(** The longest run of probes with outcome [b] in a sequence that follows a
    run of [cur] such probes, [best] being the longest run seen before. *)
Fixpoint longest (b : bool) (cur best : Z) (probes : list bool) : Z :=
  match probes with
  | [] => best
  | p :: rest =>
      if bool_decide (p = b)
      then longest b (cur + 1) (Z.max best (cur + 1)) rest
      else longest b 0 best rest
  end.

Definition longestRun (b : bool) (probes : list bool) : Z := longest b 0 0 probes.

(** The run of passes is never negative, and a target that is not [HEALTHY]
    has fewer passes behind it than the healthy threshold. *)
Definition passesBelow (hc : HealthCheck) (t : Target) : Prop :=
  (0 ≤ passes t)%Z
  ∧ (status t ≠ HEALTHY → (passes t < healthyThresholdCount hc)%Z).

(** The run of failures is never negative, and a [HEALTHY] target has fewer
    failures behind it than the unhealthy threshold. *)
Definition failuresBelow (hc : HealthCheck) (t : Target) : Prop :=
  (0 ≤ failures t)%Z
  ∧ (status t = HEALTHY → (failures t < unhealthyThresholdCount hc)%Z).

End Eligibility.

(** ** The container-level probe *)

Module ContainerProbe.

(** Decimal digits to a number. *)
Fixpoint digits (s : string) (acc : Z) : option Z :=
  match s with
  | EmptyString => Some acc
  | String c rest =>
      let d := (Z.of_nat (nat_of_ascii c) - 48)%Z in
      if bool_decide (0 ≤ d ≤ 9)%Z then digits rest (10 * acc + d) else None
  end.

(** The shell builtin [exit n]: its status is [n], whatever runs in the
    container. *)
Definition exitBuiltin (cmd : string) : option Z :=
  match cmd with
  | String "e" (String "x" (String "i" (String "t" (String " " (String c rest))))) =>
      digits (String c rest) 0
  | _ => None
  end.

Section Probe.

(** The state of the application in the container, and the exit status
    of a command that is not the [exit] builtin, which may depend on it. *)
Variable AppState : Type.
Variable execute : AppState → list string → Z.

(** The exit status of the health-check command: [CMD-SHELL] hands the
    next element to the container's shell. *)
Definition exitStatus (app : AppState) (cmd : list string) : Z :=
  match cmd with
  | ["CMD-SHELL"; line] =>
      match exitBuiltin line with
      | Some n => n
      | None => execute app cmd
      end
  | _ => execute app cmd
  end.

(** A probe succeeds when the command exits with status 0. *)
Definition succeeds (hc : ContainerHealthCheck) (app : AppState) : bool :=
  bool_decide (exitStatus app (command hc) = 0%Z).

(** The number of failed probes over the states the application goes
    through. *)
Definition failedProbes (hc : ContainerHealthCheck) (apps : list AppState) : nat :=
  length (filter (λ app, succeeds hc app = false) apps).

End Probe.

End ContainerProbe.

(** ** What the properties speak about *)

(** The props the CLI entry point passes when [CDK_DEFAULT_ACCOUNT] and
    [CDK_DEFAULT_REGION] are unset. *)
Definition cliProps : DockerImageDeploymentStackProps :=
  {| domainName := "menbee-scheduler.com";
     env := {| account := None; region := Some "ap-northeast-1" |} |}.

(** The rule of [ec2SecurityGroup.addIngressRule(anyIpv4, tcp(22), ...)]. *)
Definition sshRule : IngressRule :=
  {| peer := anyIpv4; connection := tcp 22; description := "Allow SSH access" |}.

(** The rules both files add to the service's and the hosts' groups. *)
Definition hostRules : list (string * IngressRule) :=
  [ ("ServiceSecurityGroup",
     {| peer := securityGroupPeer "AlbSecurityGroup"; connection := tcp 3000;
        description := "Allow traffic from ALB" |});
    ("Ec2SecurityGroup", sshRule);
    ("Ec2SecurityGroup",
     {| peer := securityGroupPeer "AlbSecurityGroup"; connection := tcp 3000;
        description := "Allow traffic from ALB to container port 3000" |});
    ("Ec2SecurityGroup",
     {| peer := securityGroupPeer "AlbSecurityGroup";
        connection := tcpRange 32768 65535;
        description := "Allow traffic from ALB to dynamic ports" |}) ].

(** The rule an open listener on port 80 adds to the load balancer's
    group. *)
Definition openOn80 : string * IngressRule :=
  ("AlbSecurityGroup",
   {| peer := anyIpv4; connection := tcp 80;
      description := "Allow from anyone on port 80" |}).

(** The target group either file adds. *)
Definition EcsTargetGroup : AddApplicationTargetsProps :=
  {| targetPort := 80; targetProtocol := HTTP; targets := ["Ec2Service"];
     healthCheck := EcsTargetGroupHealthCheck;
     deregistrationDelay := seconds 300 |}.

(** The output [DomainName] for a domain name. *)
Definition domainNameOutput (d : string) : Construct :=
  CfnOutput {| value := text ("https://" +:+ d);
               outputDescription := "HTTPS URL (handled by Cloudflare)" |}.

(** The target groups added to the listener [l] of a stack. *)
Definition targetGroupsOf (s : Stack) (l : string) : list AddApplicationTargetsProps :=
  snd <$> List.filter (λ t, bool_decide (t.1 = l)) (targetGroups s).
(** A create whose metadata file cannot be opened for writing has already
    replaced the artifact file: the directory then holds the new artifact
    next to the metadata of the previous build, and a restarted process
    loads that mixed pair as if it were a valid collection. *)
Theorem interrupted_save_mixes_builds (chunks : list (ChunkData Meta)) filename
    (replace_existing : bool) (now : string) w (r : Retriever)
    (md_old : IndexMetadata Meta) :
  bm25s_index (map cd_text chunks) = Ok r ->
  replace_existing = true \/ indices (mgr w) !! filename = None ->
  disk w !! metadata_path w filename = Some (JsonFile md_old) ->
  _load_index_from_disk filename
    (restart (snd (create_index chunks filename replace_existing now
                     OpenMetadataFails w)))
  = (true,
     set_mgr (restart (snd (create_index chunks filename replace_existing now
                              OpenMetadataFails w)))
       (install filename r md_old
          (mgr (restart (snd (create_index chunks filename replace_existing now
                                OpenMetadataFails w)))))).
Proof.
  intros Hb Hg Hold.
  rewrite (create_index_builds chunks filename replace_existing now
             OpenMetadataFails w r Hb Hg).
  cbn [snd]. apply load_present.
  - cbn. apply lookup_insert_eq.
  - cbn. rewrite lookup_insert_ne; [exact Hold|].
    apply (index_path_differs w filename filename).
Qed.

━━━━━━

» **Problem to solve**:
Lines after the one containing "container. *)" are not part of the task. Output the entries exactly from their first line through that one.

» **Solution**:
(** The longest run of probes with outcome [b] in a sequence that follows a
    run of [cur] such probes, [best] being the longest run seen before. *)
Fixpoint longest (b : bool) (cur best : Z) (probes : list bool) : Z :=
  match probes with
  | [] => best
  | p :: rest =>
      if bool_decide (p = b)
      then longest b (cur + 1) (Z.max best (cur + 1)) rest
      else longest b 0 best rest
  end.

Definition longestRun (b : bool) (probes : list bool) : Z := longest b 0 0 probes.

(** The run of passes is never negative, and a target that is not [HEALTHY]
    has fewer passes behind it than the healthy threshold. *)
Definition passesBelow (hc : HealthCheck) (t : Target) : Prop :=
  (0 ≤ passes t)%Z
  ∧ (status t ≠ HEALTHY → (passes t < healthyThresholdCount hc)%Z).

(** The run of failures is never negative, and a [HEALTHY] target has fewer
    failures behind it than the unhealthy threshold. *)
Definition failuresBelow (hc : HealthCheck) (t : Target) : Prop :=
  (0 ≤ failures t)%Z
  ∧ (status t = HEALTHY → (failures t < unhealthyThresholdCount hc)%Z).

End Eligibility.

(** ** The container-level probe *)

Module ContainerProbe.

(** Decimal digits to a number. *)
Fixpoint digits (s : string) (acc : Z) : option Z :=
  match s with
  | EmptyString => Some acc
  | String c rest =>
      let d := (Z.of_nat (nat_of_ascii c) - 48)%Z in
      if bool_decide (0 ≤ d ≤ 9)%Z then digits rest (10 * acc + d) else None
  end.

(** The shell builtin [exit n]: its status is [n], whatever runs in the
    container. *)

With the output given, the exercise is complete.